Only the lines from the start of the entries through the line with "destruct (decide (i = k)) as [->|Hne]." are wanted; please output them exactly.
[Opening AVAILABLE RECORDS section]
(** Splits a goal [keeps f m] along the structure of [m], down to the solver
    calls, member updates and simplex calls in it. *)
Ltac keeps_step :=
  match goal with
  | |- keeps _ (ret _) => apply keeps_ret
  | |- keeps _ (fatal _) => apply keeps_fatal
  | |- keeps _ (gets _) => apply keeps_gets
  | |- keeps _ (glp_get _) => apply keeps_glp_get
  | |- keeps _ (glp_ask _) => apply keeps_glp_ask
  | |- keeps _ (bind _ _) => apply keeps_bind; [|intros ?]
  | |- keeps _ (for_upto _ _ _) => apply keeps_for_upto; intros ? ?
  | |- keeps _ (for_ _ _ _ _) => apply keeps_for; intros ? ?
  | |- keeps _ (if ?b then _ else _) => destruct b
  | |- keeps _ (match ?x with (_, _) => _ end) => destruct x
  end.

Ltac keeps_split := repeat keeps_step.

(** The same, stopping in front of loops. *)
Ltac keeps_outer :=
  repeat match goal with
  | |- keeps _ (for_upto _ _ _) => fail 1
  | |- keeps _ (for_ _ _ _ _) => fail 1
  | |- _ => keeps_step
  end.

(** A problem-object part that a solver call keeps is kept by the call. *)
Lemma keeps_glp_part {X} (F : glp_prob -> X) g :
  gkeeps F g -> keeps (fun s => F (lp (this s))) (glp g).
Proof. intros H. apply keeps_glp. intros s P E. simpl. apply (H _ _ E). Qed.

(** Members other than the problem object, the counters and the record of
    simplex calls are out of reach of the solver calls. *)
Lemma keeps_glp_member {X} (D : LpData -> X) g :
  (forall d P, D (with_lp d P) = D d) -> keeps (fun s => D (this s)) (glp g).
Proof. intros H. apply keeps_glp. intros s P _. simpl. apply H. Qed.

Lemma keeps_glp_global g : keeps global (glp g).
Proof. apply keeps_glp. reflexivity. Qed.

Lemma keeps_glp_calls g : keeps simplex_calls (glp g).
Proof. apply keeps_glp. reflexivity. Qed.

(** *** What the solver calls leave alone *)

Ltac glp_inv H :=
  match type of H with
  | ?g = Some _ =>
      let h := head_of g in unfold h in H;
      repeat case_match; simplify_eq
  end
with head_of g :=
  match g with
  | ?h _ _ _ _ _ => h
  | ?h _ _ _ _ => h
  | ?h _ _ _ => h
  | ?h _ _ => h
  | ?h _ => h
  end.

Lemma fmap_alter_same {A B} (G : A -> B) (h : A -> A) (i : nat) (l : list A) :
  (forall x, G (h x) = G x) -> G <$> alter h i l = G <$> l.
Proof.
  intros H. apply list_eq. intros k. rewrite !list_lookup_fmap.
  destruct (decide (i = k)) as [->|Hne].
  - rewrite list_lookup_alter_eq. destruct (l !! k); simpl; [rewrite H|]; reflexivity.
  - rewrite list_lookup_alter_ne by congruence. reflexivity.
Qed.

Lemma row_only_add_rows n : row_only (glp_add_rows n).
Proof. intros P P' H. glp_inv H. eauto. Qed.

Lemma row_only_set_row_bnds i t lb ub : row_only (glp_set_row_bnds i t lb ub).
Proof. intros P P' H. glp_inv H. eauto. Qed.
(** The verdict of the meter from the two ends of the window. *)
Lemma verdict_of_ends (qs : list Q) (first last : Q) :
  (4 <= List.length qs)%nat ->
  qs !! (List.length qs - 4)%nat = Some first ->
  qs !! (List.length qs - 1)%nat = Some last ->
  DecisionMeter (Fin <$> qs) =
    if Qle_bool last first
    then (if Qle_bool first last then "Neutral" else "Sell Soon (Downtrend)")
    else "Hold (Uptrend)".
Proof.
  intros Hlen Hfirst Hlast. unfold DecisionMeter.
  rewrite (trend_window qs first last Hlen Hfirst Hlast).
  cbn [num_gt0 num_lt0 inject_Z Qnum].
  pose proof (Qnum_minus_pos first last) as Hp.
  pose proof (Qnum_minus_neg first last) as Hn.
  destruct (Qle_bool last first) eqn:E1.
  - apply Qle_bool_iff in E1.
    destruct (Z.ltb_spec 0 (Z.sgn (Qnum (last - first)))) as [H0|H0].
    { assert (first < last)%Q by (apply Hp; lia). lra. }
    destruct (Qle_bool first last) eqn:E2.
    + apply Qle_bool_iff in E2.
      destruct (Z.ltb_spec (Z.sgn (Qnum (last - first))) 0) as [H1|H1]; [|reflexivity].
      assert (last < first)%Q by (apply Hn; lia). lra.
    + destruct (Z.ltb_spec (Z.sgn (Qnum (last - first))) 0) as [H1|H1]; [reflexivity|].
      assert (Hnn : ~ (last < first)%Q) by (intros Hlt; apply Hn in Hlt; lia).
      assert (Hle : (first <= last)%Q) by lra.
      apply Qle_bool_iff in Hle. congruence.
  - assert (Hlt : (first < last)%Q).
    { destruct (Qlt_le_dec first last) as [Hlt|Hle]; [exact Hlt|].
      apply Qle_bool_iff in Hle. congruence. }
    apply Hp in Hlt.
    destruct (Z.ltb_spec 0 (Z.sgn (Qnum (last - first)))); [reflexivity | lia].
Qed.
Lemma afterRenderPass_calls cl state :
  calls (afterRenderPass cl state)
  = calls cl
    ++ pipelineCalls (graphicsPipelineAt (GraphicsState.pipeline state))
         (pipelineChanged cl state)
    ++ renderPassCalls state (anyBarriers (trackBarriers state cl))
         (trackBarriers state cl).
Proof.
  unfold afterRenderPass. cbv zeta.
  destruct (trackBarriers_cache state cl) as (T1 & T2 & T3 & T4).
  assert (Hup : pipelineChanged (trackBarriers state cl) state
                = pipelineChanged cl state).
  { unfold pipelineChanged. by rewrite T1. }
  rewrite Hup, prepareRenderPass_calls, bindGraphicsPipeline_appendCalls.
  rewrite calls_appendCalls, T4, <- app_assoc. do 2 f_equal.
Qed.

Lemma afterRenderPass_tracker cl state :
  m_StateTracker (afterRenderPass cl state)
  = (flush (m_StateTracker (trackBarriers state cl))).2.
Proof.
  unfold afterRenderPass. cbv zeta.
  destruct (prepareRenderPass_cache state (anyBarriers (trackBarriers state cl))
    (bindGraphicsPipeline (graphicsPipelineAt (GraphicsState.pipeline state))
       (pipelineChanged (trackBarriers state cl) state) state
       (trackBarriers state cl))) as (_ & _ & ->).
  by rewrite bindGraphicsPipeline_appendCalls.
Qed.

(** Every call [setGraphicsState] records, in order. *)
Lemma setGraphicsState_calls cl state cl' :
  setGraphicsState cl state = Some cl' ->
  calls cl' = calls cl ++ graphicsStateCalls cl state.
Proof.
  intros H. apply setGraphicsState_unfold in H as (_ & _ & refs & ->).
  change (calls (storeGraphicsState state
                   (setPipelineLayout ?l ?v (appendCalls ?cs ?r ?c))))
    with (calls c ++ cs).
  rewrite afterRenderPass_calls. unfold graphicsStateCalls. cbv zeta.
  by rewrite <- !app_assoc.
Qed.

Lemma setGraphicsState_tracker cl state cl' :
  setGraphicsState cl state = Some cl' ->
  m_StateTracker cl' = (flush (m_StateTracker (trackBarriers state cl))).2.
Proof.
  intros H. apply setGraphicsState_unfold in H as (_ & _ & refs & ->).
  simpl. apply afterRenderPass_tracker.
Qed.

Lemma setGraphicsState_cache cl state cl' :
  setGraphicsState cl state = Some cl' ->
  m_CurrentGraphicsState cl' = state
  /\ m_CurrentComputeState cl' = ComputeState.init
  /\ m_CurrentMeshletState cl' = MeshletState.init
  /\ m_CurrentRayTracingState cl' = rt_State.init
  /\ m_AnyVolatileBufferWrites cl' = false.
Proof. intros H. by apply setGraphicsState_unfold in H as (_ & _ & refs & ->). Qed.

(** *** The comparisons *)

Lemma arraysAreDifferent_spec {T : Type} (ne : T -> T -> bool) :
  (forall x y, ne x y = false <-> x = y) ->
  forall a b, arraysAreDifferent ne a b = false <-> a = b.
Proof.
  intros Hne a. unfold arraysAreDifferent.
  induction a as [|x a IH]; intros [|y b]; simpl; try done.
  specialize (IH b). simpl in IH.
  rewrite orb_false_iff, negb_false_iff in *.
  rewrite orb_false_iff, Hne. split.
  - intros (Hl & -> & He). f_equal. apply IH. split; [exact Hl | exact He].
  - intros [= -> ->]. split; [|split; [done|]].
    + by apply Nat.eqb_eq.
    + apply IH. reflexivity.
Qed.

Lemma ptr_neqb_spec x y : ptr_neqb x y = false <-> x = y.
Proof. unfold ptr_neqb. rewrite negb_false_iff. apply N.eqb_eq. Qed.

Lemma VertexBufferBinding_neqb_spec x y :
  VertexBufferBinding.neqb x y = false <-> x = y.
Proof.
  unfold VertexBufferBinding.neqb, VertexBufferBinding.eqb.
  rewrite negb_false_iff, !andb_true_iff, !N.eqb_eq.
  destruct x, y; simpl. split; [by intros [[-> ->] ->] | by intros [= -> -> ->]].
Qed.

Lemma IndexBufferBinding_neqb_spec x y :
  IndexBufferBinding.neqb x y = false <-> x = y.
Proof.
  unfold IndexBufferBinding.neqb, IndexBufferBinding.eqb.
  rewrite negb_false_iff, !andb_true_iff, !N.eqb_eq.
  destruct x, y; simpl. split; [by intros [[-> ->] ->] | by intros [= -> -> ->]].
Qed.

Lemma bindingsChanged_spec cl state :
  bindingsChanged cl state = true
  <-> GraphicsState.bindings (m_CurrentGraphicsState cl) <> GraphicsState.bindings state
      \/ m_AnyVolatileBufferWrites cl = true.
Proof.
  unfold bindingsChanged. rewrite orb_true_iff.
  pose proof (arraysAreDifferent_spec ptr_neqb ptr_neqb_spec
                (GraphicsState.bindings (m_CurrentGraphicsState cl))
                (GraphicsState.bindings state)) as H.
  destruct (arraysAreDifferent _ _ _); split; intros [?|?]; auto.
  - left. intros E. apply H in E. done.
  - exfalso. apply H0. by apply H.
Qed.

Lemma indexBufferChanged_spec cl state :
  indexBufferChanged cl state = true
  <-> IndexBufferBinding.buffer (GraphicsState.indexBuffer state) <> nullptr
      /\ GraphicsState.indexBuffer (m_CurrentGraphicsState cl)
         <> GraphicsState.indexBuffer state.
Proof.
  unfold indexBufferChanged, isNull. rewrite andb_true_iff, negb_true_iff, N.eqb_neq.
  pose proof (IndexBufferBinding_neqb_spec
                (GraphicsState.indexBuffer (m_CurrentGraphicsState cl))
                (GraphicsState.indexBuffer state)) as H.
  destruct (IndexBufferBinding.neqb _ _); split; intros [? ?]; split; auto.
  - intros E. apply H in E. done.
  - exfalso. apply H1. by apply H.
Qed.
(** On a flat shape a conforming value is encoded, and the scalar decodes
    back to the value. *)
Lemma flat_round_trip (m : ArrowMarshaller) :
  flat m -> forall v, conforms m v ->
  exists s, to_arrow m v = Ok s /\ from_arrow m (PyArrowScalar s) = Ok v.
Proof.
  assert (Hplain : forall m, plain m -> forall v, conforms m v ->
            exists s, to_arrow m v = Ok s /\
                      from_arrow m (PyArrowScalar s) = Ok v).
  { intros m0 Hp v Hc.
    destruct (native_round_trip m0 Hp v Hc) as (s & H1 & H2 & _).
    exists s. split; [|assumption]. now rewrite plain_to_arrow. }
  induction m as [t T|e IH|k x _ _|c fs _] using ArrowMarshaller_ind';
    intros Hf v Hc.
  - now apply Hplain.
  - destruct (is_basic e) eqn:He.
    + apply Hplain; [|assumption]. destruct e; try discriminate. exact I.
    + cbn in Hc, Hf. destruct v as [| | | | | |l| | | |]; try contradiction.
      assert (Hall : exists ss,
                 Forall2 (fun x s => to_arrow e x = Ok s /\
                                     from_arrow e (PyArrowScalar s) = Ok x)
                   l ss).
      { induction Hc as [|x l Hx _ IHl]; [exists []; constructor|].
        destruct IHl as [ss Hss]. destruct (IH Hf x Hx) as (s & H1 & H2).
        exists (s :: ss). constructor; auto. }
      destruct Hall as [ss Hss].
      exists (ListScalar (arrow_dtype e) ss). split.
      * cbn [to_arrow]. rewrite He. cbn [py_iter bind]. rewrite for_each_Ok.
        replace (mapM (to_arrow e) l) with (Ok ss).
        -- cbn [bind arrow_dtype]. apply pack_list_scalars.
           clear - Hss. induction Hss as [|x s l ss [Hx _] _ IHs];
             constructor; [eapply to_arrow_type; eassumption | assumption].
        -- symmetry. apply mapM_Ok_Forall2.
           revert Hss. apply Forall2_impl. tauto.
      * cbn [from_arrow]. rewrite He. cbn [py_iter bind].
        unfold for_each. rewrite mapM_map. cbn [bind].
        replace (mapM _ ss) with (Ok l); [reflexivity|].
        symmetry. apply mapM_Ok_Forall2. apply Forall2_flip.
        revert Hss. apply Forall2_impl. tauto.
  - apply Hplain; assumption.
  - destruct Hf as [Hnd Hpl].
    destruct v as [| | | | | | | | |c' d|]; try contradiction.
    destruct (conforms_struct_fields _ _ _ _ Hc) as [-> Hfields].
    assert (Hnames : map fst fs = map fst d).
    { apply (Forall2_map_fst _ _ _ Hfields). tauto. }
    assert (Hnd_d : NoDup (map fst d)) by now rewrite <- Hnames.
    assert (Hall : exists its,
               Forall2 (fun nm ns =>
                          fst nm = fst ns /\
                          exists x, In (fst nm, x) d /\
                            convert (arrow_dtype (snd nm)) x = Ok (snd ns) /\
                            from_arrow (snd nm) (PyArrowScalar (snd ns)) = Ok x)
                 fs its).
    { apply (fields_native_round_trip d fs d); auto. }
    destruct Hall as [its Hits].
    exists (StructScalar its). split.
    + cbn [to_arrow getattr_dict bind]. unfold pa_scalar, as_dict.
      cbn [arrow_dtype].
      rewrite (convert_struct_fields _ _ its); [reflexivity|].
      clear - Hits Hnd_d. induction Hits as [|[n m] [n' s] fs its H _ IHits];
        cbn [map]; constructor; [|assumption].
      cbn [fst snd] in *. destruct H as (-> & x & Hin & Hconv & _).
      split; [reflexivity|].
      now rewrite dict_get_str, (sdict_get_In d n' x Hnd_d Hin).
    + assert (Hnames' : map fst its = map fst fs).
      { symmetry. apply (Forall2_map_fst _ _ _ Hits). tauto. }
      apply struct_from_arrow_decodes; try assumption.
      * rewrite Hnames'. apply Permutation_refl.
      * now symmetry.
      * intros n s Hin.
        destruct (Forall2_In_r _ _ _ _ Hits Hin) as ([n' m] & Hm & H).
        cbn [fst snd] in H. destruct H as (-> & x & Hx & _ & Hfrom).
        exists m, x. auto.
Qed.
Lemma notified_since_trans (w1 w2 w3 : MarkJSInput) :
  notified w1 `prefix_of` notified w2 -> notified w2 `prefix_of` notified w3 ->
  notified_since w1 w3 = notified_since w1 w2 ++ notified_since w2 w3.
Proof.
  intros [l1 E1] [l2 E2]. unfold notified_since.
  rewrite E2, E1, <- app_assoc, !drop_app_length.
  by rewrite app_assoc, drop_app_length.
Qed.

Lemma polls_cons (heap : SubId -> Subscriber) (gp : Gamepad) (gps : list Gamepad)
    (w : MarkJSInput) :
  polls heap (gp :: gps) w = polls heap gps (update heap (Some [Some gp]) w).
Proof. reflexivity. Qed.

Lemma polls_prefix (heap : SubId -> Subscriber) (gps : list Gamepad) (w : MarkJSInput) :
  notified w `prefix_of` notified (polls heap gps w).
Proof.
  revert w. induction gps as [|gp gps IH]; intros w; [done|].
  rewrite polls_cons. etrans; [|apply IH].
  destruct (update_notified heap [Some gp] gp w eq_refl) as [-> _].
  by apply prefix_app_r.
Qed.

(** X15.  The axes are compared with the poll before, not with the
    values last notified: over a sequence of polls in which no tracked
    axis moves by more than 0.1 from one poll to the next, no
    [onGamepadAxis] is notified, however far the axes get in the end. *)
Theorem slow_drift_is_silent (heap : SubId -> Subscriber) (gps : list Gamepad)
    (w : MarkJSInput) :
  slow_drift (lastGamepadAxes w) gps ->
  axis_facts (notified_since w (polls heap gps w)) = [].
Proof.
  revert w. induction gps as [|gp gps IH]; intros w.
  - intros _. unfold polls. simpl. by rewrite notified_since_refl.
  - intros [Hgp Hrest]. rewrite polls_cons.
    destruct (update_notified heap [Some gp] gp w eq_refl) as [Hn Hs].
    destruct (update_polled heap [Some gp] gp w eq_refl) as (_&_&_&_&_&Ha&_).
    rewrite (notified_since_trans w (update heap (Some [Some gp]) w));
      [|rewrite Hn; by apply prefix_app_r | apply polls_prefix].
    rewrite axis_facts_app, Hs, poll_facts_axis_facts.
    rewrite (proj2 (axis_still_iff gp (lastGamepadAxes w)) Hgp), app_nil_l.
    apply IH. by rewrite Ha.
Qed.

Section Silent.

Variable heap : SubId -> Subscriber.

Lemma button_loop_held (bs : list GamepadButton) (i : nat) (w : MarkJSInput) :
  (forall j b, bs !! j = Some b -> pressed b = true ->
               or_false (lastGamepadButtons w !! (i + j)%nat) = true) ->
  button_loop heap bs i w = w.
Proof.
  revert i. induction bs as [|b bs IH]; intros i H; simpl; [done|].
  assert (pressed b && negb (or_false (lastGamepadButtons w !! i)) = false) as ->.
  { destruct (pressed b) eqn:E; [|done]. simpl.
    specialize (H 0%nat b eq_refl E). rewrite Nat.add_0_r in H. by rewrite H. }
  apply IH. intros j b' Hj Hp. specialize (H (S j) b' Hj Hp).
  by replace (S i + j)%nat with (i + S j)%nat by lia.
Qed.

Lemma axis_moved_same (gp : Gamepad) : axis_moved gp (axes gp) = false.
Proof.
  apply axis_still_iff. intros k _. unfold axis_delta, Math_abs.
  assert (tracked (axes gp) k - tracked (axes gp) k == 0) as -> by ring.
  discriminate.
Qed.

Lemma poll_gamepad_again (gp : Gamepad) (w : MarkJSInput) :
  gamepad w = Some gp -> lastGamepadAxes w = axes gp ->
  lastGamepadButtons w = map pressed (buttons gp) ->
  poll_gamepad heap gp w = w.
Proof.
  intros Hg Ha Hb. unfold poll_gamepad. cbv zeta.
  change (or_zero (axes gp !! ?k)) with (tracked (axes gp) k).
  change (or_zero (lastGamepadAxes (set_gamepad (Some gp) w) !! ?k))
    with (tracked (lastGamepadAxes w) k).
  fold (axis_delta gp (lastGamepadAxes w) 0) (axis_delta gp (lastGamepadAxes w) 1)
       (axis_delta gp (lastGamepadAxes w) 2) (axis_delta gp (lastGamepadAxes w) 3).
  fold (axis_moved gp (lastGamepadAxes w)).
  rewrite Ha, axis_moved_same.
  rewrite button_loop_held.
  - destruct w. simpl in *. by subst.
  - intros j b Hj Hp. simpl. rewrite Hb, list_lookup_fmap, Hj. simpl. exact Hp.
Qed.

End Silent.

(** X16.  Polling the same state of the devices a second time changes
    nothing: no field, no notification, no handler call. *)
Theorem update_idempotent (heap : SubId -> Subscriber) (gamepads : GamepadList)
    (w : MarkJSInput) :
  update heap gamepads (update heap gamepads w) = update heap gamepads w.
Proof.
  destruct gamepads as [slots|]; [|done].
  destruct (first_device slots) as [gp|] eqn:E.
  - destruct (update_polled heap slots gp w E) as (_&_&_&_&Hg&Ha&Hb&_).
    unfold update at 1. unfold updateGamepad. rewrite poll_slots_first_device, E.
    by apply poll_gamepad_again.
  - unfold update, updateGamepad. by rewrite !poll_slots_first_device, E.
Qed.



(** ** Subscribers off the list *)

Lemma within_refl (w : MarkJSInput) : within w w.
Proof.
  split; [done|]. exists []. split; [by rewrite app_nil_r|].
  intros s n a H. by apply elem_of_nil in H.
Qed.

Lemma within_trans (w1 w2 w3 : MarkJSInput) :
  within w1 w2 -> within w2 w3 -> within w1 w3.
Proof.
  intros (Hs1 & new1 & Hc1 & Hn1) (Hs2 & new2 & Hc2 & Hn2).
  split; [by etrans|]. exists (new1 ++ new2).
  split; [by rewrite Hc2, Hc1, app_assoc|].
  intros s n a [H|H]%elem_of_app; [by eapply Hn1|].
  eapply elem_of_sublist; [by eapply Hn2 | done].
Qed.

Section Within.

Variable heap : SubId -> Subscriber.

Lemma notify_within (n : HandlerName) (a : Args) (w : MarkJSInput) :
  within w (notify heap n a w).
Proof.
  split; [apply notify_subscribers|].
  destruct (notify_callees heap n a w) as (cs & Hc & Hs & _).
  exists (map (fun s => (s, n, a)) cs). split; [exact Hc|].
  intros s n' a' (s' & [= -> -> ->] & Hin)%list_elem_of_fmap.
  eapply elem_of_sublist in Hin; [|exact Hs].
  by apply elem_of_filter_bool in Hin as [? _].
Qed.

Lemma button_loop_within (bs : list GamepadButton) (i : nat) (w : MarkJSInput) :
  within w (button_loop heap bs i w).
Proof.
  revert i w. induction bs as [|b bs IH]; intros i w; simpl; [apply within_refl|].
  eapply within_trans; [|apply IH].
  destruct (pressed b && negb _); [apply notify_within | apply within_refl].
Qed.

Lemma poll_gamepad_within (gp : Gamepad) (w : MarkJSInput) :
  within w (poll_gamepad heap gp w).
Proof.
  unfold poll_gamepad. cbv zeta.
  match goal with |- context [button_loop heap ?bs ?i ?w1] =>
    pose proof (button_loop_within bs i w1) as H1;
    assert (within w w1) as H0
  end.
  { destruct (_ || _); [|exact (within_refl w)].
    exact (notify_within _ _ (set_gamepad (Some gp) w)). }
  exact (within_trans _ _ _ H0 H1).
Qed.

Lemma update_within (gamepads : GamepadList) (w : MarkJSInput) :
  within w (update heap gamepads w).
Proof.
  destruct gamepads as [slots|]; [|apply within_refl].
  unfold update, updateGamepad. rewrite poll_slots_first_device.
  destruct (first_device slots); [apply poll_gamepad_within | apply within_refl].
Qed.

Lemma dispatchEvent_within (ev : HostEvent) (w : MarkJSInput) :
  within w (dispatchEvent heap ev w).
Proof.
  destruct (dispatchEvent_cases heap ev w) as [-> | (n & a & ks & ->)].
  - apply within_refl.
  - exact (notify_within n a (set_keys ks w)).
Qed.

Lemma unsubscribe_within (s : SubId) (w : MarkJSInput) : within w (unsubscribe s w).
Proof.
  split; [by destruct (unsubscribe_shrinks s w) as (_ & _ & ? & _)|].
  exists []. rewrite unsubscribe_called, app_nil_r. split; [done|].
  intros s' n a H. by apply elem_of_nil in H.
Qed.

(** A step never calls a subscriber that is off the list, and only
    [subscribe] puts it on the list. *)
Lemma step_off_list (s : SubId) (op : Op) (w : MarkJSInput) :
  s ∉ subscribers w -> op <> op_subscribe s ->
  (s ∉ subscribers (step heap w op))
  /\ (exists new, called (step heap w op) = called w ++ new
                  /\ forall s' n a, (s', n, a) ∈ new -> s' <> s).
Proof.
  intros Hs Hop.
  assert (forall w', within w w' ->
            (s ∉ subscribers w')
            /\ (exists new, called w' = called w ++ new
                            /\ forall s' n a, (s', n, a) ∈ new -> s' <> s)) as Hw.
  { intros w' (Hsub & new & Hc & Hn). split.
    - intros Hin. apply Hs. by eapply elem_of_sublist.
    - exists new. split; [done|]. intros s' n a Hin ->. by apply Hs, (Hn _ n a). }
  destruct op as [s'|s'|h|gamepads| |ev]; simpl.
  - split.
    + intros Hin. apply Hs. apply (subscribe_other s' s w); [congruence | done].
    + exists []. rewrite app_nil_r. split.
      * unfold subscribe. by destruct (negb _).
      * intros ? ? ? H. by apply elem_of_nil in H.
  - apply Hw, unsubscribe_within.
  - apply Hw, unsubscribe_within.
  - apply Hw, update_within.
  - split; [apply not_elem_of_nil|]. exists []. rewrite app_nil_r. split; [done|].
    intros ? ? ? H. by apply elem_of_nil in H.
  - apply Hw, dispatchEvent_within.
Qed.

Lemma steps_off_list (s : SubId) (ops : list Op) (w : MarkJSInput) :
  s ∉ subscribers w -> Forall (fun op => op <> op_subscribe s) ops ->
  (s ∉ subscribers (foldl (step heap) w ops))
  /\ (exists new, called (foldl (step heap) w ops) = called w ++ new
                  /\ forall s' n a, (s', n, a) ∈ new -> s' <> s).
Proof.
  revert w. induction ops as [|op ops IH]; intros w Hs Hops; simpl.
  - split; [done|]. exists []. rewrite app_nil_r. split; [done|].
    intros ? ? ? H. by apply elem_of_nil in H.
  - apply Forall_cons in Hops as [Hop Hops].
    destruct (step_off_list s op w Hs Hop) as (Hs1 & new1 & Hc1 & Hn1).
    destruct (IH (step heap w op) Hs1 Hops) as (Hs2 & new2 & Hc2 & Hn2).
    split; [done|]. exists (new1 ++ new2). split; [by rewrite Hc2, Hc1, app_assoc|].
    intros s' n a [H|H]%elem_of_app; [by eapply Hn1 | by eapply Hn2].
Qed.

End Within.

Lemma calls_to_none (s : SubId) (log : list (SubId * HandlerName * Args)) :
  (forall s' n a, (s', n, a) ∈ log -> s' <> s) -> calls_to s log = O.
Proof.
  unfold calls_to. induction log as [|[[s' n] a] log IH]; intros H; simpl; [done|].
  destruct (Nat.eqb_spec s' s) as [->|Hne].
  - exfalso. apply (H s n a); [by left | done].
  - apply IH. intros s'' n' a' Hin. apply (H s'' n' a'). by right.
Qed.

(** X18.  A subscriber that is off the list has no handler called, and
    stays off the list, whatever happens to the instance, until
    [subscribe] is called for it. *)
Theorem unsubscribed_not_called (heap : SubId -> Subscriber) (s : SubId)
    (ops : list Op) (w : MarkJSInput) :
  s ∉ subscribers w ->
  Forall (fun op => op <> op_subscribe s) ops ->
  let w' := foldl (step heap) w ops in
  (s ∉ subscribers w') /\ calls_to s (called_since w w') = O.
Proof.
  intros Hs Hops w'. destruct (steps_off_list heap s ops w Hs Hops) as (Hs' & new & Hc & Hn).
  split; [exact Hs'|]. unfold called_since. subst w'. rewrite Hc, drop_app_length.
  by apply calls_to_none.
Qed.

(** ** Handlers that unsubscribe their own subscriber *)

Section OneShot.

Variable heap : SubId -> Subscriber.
[Closing AVAILABLE RECORDS section]
*REPLY TO THE TASK:*
(** Splits a goal [keeps f m] along the structure of [m], down to the solver
    calls, member updates and simplex calls in it. *)
Ltac keeps_step :=
  match goal with
  | |- keeps _ (ret _) => apply keeps_ret
  | |- keeps _ (fatal _) => apply keeps_fatal
  | |- keeps _ (gets _) => apply keeps_gets
  | |- keeps _ (glp_get _) => apply keeps_glp_get
  | |- keeps _ (glp_ask _) => apply keeps_glp_ask
  | |- keeps _ (bind _ _) => apply keeps_bind; [|intros ?]
  | |- keeps _ (for_upto _ _ _) => apply keeps_for_upto; intros ? ?
  | |- keeps _ (for_ _ _ _ _) => apply keeps_for; intros ? ?
  | |- keeps _ (if ?b then _ else _) => destruct b
  | |- keeps _ (match ?x with (_, _) => _ end) => destruct x
  end.

Ltac keeps_split := repeat keeps_step.

(** The same, stopping in front of loops. *)
Ltac keeps_outer :=
  repeat match goal with
  | |- keeps _ (for_upto _ _ _) => fail 1
  | |- keeps _ (for_ _ _ _ _) => fail 1
  | |- _ => keeps_step
  end.

(** A problem-object part that a solver call keeps is kept by the call. *)
Lemma keeps_glp_part {X} (F : glp_prob -> X) g :
  gkeeps F g -> keeps (fun s => F (lp (this s))) (glp g).
Proof. intros H. apply keeps_glp. intros s P E. simpl. apply (H _ _ E). Qed.

(** Members other than the problem object, the counters and the record of
    simplex calls are out of reach of the solver calls. *)
Lemma keeps_glp_member {X} (D : LpData -> X) g :
  (forall d P, D (with_lp d P) = D d) -> keeps (fun s => D (this s)) (glp g).
Proof. intros H. apply keeps_glp. intros s P _. simpl. apply H. Qed.

Lemma keeps_glp_global g : keeps global (glp g).
Proof. apply keeps_glp. reflexivity. Qed.

Lemma keeps_glp_calls g : keeps simplex_calls (glp g).
Proof. apply keeps_glp. reflexivity. Qed.

(** *** What the solver calls leave alone *)

Ltac glp_inv H :=
  match type of H with
  | ?g = Some _ =>
      let h := head_of g in unfold h in H;
      repeat case_match; simplify_eq
  end
with head_of g :=
  match g with
  | ?h _ _ _ _ _ => h
  | ?h _ _ _ _ => h
  | ?h _ _ _ => h
  | ?h _ _ => h
  | ?h _ => h
  end.

Lemma fmap_alter_same {A B} (G : A -> B) (h : A -> A) (i : nat) (l : list A) :
  (forall x, G (h x) = G x) -> G <$> alter h i l = G <$> l.
Proof.
  intros H. apply list_eq. intros k. rewrite !list_lookup_fmap.
  destruct (decide (i = k)) as [->|Hne].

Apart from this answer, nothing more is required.